Dugaan Praktik Mafia BBM Bersubsidi di Depok, BPH Migas dan Pertamina Patra Niaga Didesak Bertindak Tegas

Suaranetizen. Net. .DEPOK – Aktivitas yang diduga berkaitan dengan penyalahgunaan BBM bersubsidi jenis Pertalite kembali menjadi sorotan. Berdasarkan hasil investigasi awak media pada Minggu (19/7/2026), di SPBU 34.16405 yang berlokasi di Jalan Raya Jakarta–Bogor KM 37, Kelurahan Sukamaju, Kecamatan Cilodong, Kota Depok, diduga terjadi pengisian BBM bersubsidi secara berulang menggunakan sepeda motor jenis Thunder.
Aktivitas tersebut disebut berlangsung mulai malam hingga menjelang pagi. Awak media juga menduga papan identitas atau kode SPBU sempat dimatikan sehingga menyulitkan pengawasan dari pihak luar.
Hasil penelusuran juga menemukan dugaan adanya kerja sama antara oknum operator dengan pelaku yang melakukan pengisian berulang. Menurut informasi yang diperoleh di lapangan, setiap kali pengisian diduga terdapat setoran sekitar Rp3.000 kepada oknum operator. Dugaan tersebut masih memerlukan pembuktian lebih lanjut oleh aparat penegak hukum.
Selain dugaan penyalahgunaan BBM bersubsidi, awak media juga menyoroti fasilitas toilet umum di area SPBU yang disebut dipungut biaya. Dalam hasil konfirmasi di lapangan, pengawas SPBU bernama Bayu terlihat berada di sekitar pintu keluar toilet dan mengawasi kotak uang yang disediakan bagi pengguna toilet.
Saat dikonfirmasi, Bayu menyampaikan bahwa pihaknya telah berupaya membatasi aktivitas kendaraan yang diduga melakukan pengisian berulang.
"Kalau antrean penuh kami stop. Saya kerja baru dua tahun. Manajer sudah tahu terkait motor Thunder. Saya juga pernah menemukan jerigen pada motor Thunder dan sudah saya bilang agar jangan ditaruh di pinggir jalan," ujarnya kepada awak media.
Pernyataan tersebut menjadi perhatian karena mengindikasikan bahwa pihak pengelola mengetahui keberadaan kendaraan yang diduga digunakan dalam aktivitas pengisian berulang. Namun, efektivitas pengawasan dan langkah pencegahan yang dilakukan menjadi kewenangan aparat untuk menilai melalui proses penyelidikan.

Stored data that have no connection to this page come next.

(* ===== verification/GoHash.v ===== *)
(** The hash functions of the Go standard library the program uses, executable:
    SHA-256 ([crypto/sha256]) and FNV-1a in 32 and 64 bits ([hash/fnv]), over
    bytes written as integers between 0 and 255. *)
From S2P Require Import Prelude.

Open Scope Z_scope.

(** ** Bytes of Go strings and integers *)

Fixpoint bytes_of_string (s : string) : list Z :=
  match s with
  | EmptyString => []
  | String c s => Z.of_N (Ascii.N_of_ascii c) :: bytes_of_string s
  end.

(** [binary.BigEndian.PutUint64]. *)
Definition put_uint64 (z : Z) : list Z :=
  (λ k, u8 (Z.shiftr (u64 z) (8 * k))) <$> [7; 6; 5; 4; 3; 2; 1; 0].

Lemma put_uint64_length z : length (put_uint64 z) = 8%nat.
Proof. reflexivity. Qed.

(** ** FNV-1a *)

Definition fnv64a (bytes : list Z) : Z :=
  foldl (λ h b, u64 (Z.lxor h b * 1099511628211)) 14695981039346656037 bytes.

Definition fnv32a (bytes : list Z) : Z :=
  foldl (λ h b, u32 (Z.lxor h b * 16777619)) 2166136261 bytes.

Lemma foldl_range {A} (P : Z → Prop) (f : Z → A → Z) acc l :
  P acc → (∀ h b, P (f h b)) → P (foldl f acc l).
Proof. revert acc. induction l as [|b l IH]; intros acc ??; simpl; auto. Qed.

Lemma fnv64a_range bytes : is_u64 (fnv64a bytes).
Proof. apply (foldl_range is_u64); [go_lia|intros; apply u64_range]. Qed.

Lemma fnv32a_range bytes : is_u32 (fnv32a bytes).
Proof. apply (foldl_range is_u32); [go_lia|intros; apply u32_range]. Qed.

#[export] Hint Resolve fnv64a_range fnv32a_range : go.

Example fnv_examples :
  fnv64a (bytes_of_string "a") = 0xaf63dc4c8601ec8c ∧ fnv32a (bytes_of_string "a") = 0xe40c292c.
Proof. vm_compute. done. Qed.

(** ** SHA-256 *)

Definition rotr (n x : Z) : Z := Z.lor (Z.shiftr x n) (u32 (Z.shiftl x (32 - n))).
Definition not32 (x : Z) : Z := Z.lxor x maxUint32.

Definition sha_ch (x y z : Z) : Z := Z.lxor (Z.land x y) (Z.land (not32 x) z).
Definition sha_maj (x y z : Z) : Z := Z.lxor (Z.lxor (Z.land x y) (Z.land x z)) (Z.land y z).
Definition sha_S0 (x : Z) : Z := Z.lxor (Z.lxor (rotr 2 x) (rotr 13 x)) (rotr 22 x).
Definition sha_S1 (x : Z) : Z := Z.lxor (Z.lxor (rotr 6 x) (rotr 11 x)) (rotr 25 x).
Definition sha_s0 (x : Z) : Z := Z.lxor (Z.lxor (rotr 7 x) (rotr 18 x)) (Z.shiftr x 3).
Definition sha_s1 (x : Z) : Z := Z.lxor (Z.lxor (rotr 17 x) (rotr 19 x)) (Z.shiftr x 10).

(** The round constants are the first 32 bits of the fractional parts of the cube
    roots of the first 64 primes, the initial state those of the square roots of
    the first eight. *)
Definition is_prime (n : Z) : bool :=
  forallb (λ d, negb (n mod d =? 0)) (Z.of_nat <$> seq 2 (Z.to_nat (Z.sqrt n) - 1)).
Definition primes_below (n : nat) : list Z := filter (λ p, is_prime p = true) (Z.of_nat <$> seq 2 (n - 2)).

(** The integer cube root, one bit at a time from [2 ^ k] down. *)
Fixpoint cube_root (k : nat) (r n : Z) : Z :=
  match k with
  | O => r
  | S k => let r' := r + 2 ^ Z.of_nat k in cube_root k (if r' * r' * r' <=? n then r' else r) n
  end.

Definition sha_K : list Z :=
  Eval vm_compute in (λ p, u32 (cube_root 36 0 (p * 2 ^ 96))) <$> primes_below 312.
Definition sha_init : list Z :=
  Eval vm_compute in (λ p, u32 (Z.sqrt (p * 2 ^ 64))) <$> primes_below 20.

(** The message schedule, newest word first. *)
Fixpoint sha_schedule (n : nat) (w : list Z) : list Z :=
  match n with
  | O => w
  | S n =>
      let at_ k := nth k w 0 in
      sha_schedule n (u32 (sha_s1 (at_ 1%nat) + at_ 6%nat + sha_s0 (at_ 14%nat) + at_ 15%nat) :: w)
  end.

Definition sha_round (state : list Z) (kw : Z * Z) : list Z :=
  match state with
  | [a; b; c; d; e; f; g; h] =>
      let t1 := h + sha_S1 e + sha_ch e f g + kw.1 + kw.2 in
      let t2 := sha_S0 a + sha_maj a b c in
      [u32 (t1 + t2); a; b; c; u32 (d + t1); e; f; g]
  | _ => state
  end.

Definition sha_block (state : list Z) (words : list Z) : list Z :=
  let w := rev (sha_schedule 48 (rev words)) in
  zip_with (λ x y, u32 (x + y)) state (foldl sha_round state (zip sha_K w)).

Fixpoint sha_words (bytes : list Z) : list Z :=
  match bytes with
  | a :: b :: c :: d :: bytes =>
      Z.lor (Z.lor (Z.shiftl a 24) (Z.shiftl b 16)) (Z.lor (Z.shiftl c 8) d) :: sha_words bytes
  | _ => []
  end.

Definition sha_pad (bytes : list Z) : list Z :=
  let n := Z.of_nat (length bytes) in
  bytes ++ [128] ++ replicate (Z.to_nat ((55 - n) mod 64)) 0 ++ put_uint64 (8 * n).

Fixpoint sha_blocks (fuel : nat) (state words : list Z) : list Z :=
  match fuel, words with
  | S fuel, _ :: _ => sha_blocks fuel (sha_block state (take 16 words)) (drop 16 words)
  | _, _ => state
  end.

Definition sum256 (bytes : list Z) : list Z :=
  let words := sha_words (sha_pad bytes) in
  state ← sha_blocks (length words) sha_init words;
  [u8 (Z.shiftr state 24); u8 (Z.shiftr state 16); u8 (Z.shiftr state 8); u8 state].

Example sum256_abc : sum256 (bytes_of_string "abc") = [
  0xba; 0x78; 0x16; 0xbf; 0x8f; 0x01; 0xcf; 0xea; 0x41; 0x41; 0x40; 0xde; 0x5d; 0xae; 0x22; 0x23;
  0xb0; 0x03; 0x61; 0xa3; 0x96; 0x17; 0x7a; 0x9c; 0xb4; 0x10; 0xff; 0x61; 0xf2; 0x00; 0x15; 0xad].
Proof. vm_compute. reflexivity. Qed.

Example sum256_empty : take 4 (sum256 []) = [0xe3; 0xb0; 0xc4; 0x42].
Proof. vm_compute. reflexivity. Qed.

Awak media mendesak BPH Migas, PT Pertamina Patra Niaga, serta aparat penegak hukum agar segera melakukan inspeksi mendadak, audit rekaman CCTV, pemeriksaan transaksi penjualan BBM, serta memeriksa operator, pengawas, dan pihak manajemen SPBU apabila ditemukan indikasi pelanggaran.

Dasar Hukum
Apabila terbukti terjadi penyalahgunaan BBM bersubsidi, pelaku dapat dijerat dengan:

Pasal 55 Undang-Undang Nomor 22 Tahun 2001 tentang Minyak dan Gas Bumi, sebagaimana telah diubah melalui Undang-Undang Nomor 6 Tahun 2023, yang mengatur penyalahgunaan pengangkutan dan/atau niaga BBM yang disubsidi pemerintah.

Ketentuan pengawasan dan pendistribusian BBM bersubsidi yang menjadi kewenangan BPH Migas sesuai peraturan perundang-undangan.

Apabila terdapat keterlibatan oknum dalam memfasilitasi penyalahgunaan BBM bersubsidi, penegak hukum dapat mendalami adanya dugaan tindak pidana sesuai ketentuan hukum yang berlaku berdasarkan hasil penyidikan.